* [Brief] Your reply should repeat, exactly, the line containing "(Forall (λ r, startswith_sep" and the rest of the material after it.
--- Material for this exercise Enclosed Below ---
Lemma posix_pass_succeeds self sender data r (rcpts : list string) w :
  let m := resolve (cwd (fs w)) (mail_dir self) in
  posix_isdir (mail_dir self) (fs w) = true →
  ready (fs w) m sender (file_extension self) (clock w) (tick w)
    (r :: rcpts) →
  fits self sender (clock w) (tick w) (r :: rcpts) →
  plain_name r →
  no_sep sender = true → no_sep (file_extension self) = true →
  ∃ w', handle_recipient self sender data r w = (inr tt, w')
    ∧ cwd (fs w') = cwd (fs w)
    ∧ clock w' = clock w ∧ tick w' = S (tick w)
    ∧ posix_isdir (mail_dir self) (fs w') = true
    ∧ ready (fs w') m sender (file_extension self) (clock w) (S (tick w))
        rcpts.
Proof.
  intros m Hmd Hready Hfits Hr Hs He.
  set (file := format_mail_file (clock w (tick w)) sender
                 (file_extension self)).
  set (dir := join_step (mail_dir self) r).
  assert (plain_name file) as Hfile by by apply mail_file_plain.
  pose proof (posix_isdir_fits _ _ Hmd) as Hml.
  apply posix_isdir_true in Hmd as [Hmd Hmn]. fold m in Hmn.
  destruct (Hready 0%nat r eq_refl) as [Hnf Hnd].
  destruct (Hfits 0%nat r eq_refl) as [Hfd Hfp].
  rewrite Nat.add_0_r in Hnd, Hfp.
  change (too_long dir = false) in Hfd.
  change (too_long (join_step dir file) = false) in Hfp. fold file in Hnd.
  assert (∃ f1,
            ((posix_isdir dir (fs w) = true ∧ f1 = fs w)
             ∨ (posix_isdir dir (fs w) = false
                ∧ posix_mkdir dir (fs w) = inr f1))
            ∧ nodes f1 !! (m ++ [r]) = Some Dir
            ∧ nodes f1 !! (m ++ [r; file]) ≠ Some Dir
            ∧ cwd f1 = cwd (fs w)
            ∧ node_at f1 m = Some Dir
            ∧ ready f1 m sender (file_extension self) (clock w)
                (S (tick w)) rcpts)
    as (f1 & Hcase & Hdir & Hnd1 & Hc1 & Hm1 & Hready1).
  { destruct (posix_dir_step (fs w) m r dir)
      as [[Hd Hdir]|[Hd Hm]]; try done.
    - apply join_step_nonempty. by destruct Hr as (_ & ? & _).
    - by apply resolve_join_plain.
    - exists (fs w). split; [by left|]. do 4 (split; [done|]).
      by eapply ready_tail.
    - eexists. split; [by right|]. simpl.
      split; [by rewrite lookup_insert_eq|].
      split.
      { rewrite lookup_insert_ne; [done|]. intros Heq.
        apply (f_equal length) in Heq. rewrite !length_app in Heq.
        simpl in Heq. lia. }
      split; [done|].
      split; [rewrite node_at_set_below; [done|];
              rewrite length_app; simpl; lia|].
      apply ready_set_dir. by eapply ready_tail. }
  destruct (posix_file_step f1 m r file (join_step dir file) (data +:+ LF))
    as (o & Ha); try done.
  { apply join_step_nonempty. by destruct Hfile as (_ & ? & _). }
  { by apply names_directory_join. }
  { unfold dir. rewrite Hc1, !resolve_join_plain by done. fold m.
    by rewrite <- app_assoc. }
  assert (posix_isdir (mail_dir self)
            (set_node (m ++ [r; file]) (File o) f1) = true) as Hkeep.
  { apply posix_isdir_intro; [done|done|]. simpl. rewrite Hc1. fold m.
    rewrite node_at_set_below; [done|]. rewrite length_app; simpl; lia. }
  unfold handle_recipient, mbind, M_bind, bind, logger_info, time_time_int,
    isdir, mkdir, ret; simpl. fold file. fold dir.
  destruct Hcase as [[Hd ->] | [Hd Hm]].
  - rewrite Hd. simpl. rewrite posix_append_text_eval. simpl. rewrite Ha.
    simpl.
    destruct (print_messages self); eexists; (split; [done|]); simpl;
      do 4 (split; [done|]); by apply ready_set_file.
  - rewrite Hd. simpl. rewrite Hm. simpl.
    rewrite posix_append_text_eval. simpl. rewrite Ha. simpl.
    destruct (print_messages self); eexists; (split; [done|]); simpl;
      do 4 (split; [done|]); by apply ready_set_file.
Qed.

Lemma posix_deliver_succeeds self sender data (rcpts : list string) w :
  posix_isdir (mail_dir self) (fs w) = true →
  ready (fs w) (resolve (cwd (fs w)) (mail_dir self)) sender
    (file_extension self) (clock w) (tick w) rcpts →
  fits self sender (clock w) (tick w) rcpts →
  Forall plain_name rcpts →
  no_sep sender = true → no_sep (file_extension self) = true →
  ∃ w', deliver self sender data rcpts w = (inr tt, w').
Proof.
  intros Hmd Hready Hfits Hrs Hs He. unfold deliver.
  revert w Hmd Hready Hfits.
  induction Hrs as [|r rs Hr _ IH]; intros w Hmd Hready Hfits; simpl;
    [by eexists|].
  destruct (posix_pass_succeeds self sender data r rs w)
    as (w1 & Hpass & Hc & Hk & Ht & Hmd1 & Hready1); try done.
  unfold bind. rewrite Hpass. apply IH; [done| |].
  - by rewrite Hc, Hk, Ht.
  - rewrite Hk, Ht. by eapply fits_tail.
Qed.

(** X15.  The persistence step goes through on the reference file
    system whenever nothing stands in its way: no string that goes into
    a path holds a NUL character, the body is well-formed UTF-8, the
    mail directory is there, every recipient is a plain name, neither
    the sender nor the extension holds a ["/"], the directory and the
    record path of every recipient are within the lengths the system
    accepts, no regular file has the name of a recipient's directory and
    no directory has the name of a recipient's record.  The call then
    answers ['250 OK']. *)
Theorem persistence_goes_through self env w :
  nul_free self env = true →
  utf8_check 0 (content env) = None →
  posix_isdir (mail_dir self) (fs w) = true →
  Forall plain_name (rcpt_tos env) →
  no_sep (mail_from env) = true →
  no_sep (file_extension self) = true →
  fits self (mail_from env) (clock w) (tick w) (rcpt_tos env) →
  ready (fs w) (resolve (cwd (fs w)) (mail_dir self)) (mail_from env)
    (file_extension self) (clock w) (tick w) (rcpt_tos env) →
  (handle_DATA self env w).1 = inr "250 OK".
Proof.
  intros _ Hu Hmd Hrs Hs He Hfits Hready. rewrite handle_DATA_eval, Hu.
  destruct (posix_deliver_succeeds self (mail_from env)
              (string_of_list_byte (content env)) (rcpt_tos env)
              (announced (mail_from env) w))
    as (w' & ->); done.
Qed.

(** X16.  A recipient named twice gets the body twice: when both
    passes read the same second, a call for [r, r] that answers leaves
    one file, holding what it held before and then the body and a line
    feed two times over. *)
Theorem duplicate_recipient_gets_two_copies self (sender r : string)
    (body : list byte) w reply w' :
  clock w (S (tick w)) = clock w (tick w) →
  handle_DATA self
    {| mail_from := sender; rcpt_tos := [r; r]; content := body |} w
  = (inr reply, w') →
  let p :=
    resolve (cwd (fs w))
      (os_path_join (mail_dir self)
         [r; format_mail_file (clock w (tick w)) sender
               (file_extension self)]) in
  nodes (fs w') !! p
  = Some (File (held (fs w) p ++ (body ++ [Byte.x0a])
                ++ (body ++ [Byte.x0a]))).
Proof.
  intros Hsame. rewrite handle_DATA_eval. simpl.
  destruct (utf8_check 0 body); [done|]. unfold deliver. simpl.
  unfold bind, ret.
  destruct (handle_recipient _ _ _ _ _) as [[e|[]] w1] eqn:H1; [done|].
  destruct (handle_recipient _ _ _ _ w1) as [[e|[]] w2] eqn:H2; [done|].
  intros [= _ <-].
  apply posix_pass_ok in H1 as (_ & _ & _ & Hc1 & _ & Hf1 & Ht1 & Hk1 & _).
  apply posix_pass_ok in H2 as (_ & _ & _ & _ & _ & Hf2 & _).
  simpl in *. rewrite Hk1, Ht1, Hsame, Hc1 in Hf2. rewrite Hf2.
  unfold held at 1. rewrite Hf1. by rewrite !record_bytes, <- app_assoc.
Qed.
End Delivery.

(** ** The further properties on the sample data *)

Lemma log_of_a_delivered_mail_witness :
  log (handle_DATA handler0 env_two (world_of disk0)).2
  = [(INFO, "Incoming mail from alice@example.com");
     (INFO, "Mail received for carol@example.com");
     (INFO, "Mail received for dave@example.com")].
Proof.
  apply (log_of_a_delivered_mail handler0 env_two (world_of disk0) "250 OK").
  apply run_result; vm_compute; reflexivity.
Defined.

Lemma ascii_body_always_decodes_witness :
  utf8_check 0 (content env_two) = None
  ∧ ∀ i, (handle_DATA handler0 env_two (world_of disk0)).1
         ≠ inl (UnicodeDecodeError i).
Proof.
  apply (ascii_body_always_decodes handler0 env_two (world_of disk0)).
  apply (bool_decide_unpack
           (Forall (λ b, is_ascii b = true) (content env_two))).
  vm_compute. exact I.
Defined.

Lemma absolute_recipients_ignore_mail_dir_witness :
  handle_DATA (with_mail_dir "/srv/elsewhere" handler0) env_absolute
    (world_of disk0)
  = handle_DATA handler0 env_absolute (world_of disk0).
Proof.
  apply (absolute_recipients_ignore_mail_dir handler0 "/srv/elsewhere"
           env_absolute (world_of disk0)).
  apply (bool_decide_unpack
           (Forall (λ r, startswith_sep r = true) (rcpt_tos env_absolute))).
  vm_compute. exact I.
Defined.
--- End of Enclosed Material for this exercise ---
* [Response]
           (Forall (λ r, startswith_sep r = true) (rcpt_tos env_absolute))).
  vm_compute. exact I.
Defined.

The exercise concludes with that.